### Listed entries
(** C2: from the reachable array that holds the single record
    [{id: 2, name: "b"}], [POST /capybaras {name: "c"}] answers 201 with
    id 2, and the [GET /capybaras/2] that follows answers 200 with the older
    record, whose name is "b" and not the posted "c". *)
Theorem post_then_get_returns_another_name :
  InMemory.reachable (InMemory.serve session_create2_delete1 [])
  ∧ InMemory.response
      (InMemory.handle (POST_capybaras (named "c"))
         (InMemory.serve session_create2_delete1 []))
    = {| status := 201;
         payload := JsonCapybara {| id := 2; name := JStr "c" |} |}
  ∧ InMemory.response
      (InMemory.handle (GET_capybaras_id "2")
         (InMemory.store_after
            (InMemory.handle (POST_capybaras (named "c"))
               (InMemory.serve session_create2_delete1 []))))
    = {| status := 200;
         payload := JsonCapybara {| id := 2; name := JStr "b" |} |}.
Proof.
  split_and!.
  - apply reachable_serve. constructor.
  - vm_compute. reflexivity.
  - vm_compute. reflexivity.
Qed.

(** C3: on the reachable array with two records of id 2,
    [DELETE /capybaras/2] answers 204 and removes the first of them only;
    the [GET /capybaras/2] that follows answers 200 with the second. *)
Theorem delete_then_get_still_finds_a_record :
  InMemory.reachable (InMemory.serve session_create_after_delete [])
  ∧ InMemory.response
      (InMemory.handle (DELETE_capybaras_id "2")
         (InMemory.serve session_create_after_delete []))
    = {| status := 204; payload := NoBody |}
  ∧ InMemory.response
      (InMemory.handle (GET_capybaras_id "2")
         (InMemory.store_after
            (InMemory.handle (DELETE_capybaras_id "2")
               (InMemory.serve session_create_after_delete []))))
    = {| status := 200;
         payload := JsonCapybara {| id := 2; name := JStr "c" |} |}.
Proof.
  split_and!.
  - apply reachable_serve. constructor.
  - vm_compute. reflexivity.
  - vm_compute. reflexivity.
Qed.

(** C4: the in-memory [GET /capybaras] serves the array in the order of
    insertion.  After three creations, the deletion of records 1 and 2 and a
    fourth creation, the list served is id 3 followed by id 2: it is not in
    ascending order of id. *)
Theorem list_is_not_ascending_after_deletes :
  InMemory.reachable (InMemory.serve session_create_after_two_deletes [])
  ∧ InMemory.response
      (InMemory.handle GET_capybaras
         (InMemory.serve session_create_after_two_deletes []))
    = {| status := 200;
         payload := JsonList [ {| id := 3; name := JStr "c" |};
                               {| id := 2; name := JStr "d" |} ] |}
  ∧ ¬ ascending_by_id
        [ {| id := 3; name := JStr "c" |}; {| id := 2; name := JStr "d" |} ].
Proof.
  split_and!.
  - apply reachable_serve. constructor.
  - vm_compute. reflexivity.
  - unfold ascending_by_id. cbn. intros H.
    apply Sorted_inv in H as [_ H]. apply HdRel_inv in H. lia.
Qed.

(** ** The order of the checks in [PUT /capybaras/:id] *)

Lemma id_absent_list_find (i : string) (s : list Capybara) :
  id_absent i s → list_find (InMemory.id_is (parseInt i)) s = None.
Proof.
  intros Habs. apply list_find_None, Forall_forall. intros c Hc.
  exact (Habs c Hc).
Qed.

### Task requirements
Only the lines from the one containing "intros Habs. apply" through the last line of the material should be returned, each one exactly as written.

### Exercise output
  intros Habs. apply list_find_None, Forall_forall. intros c Hc.
  exact (Habs c Hc).
Qed.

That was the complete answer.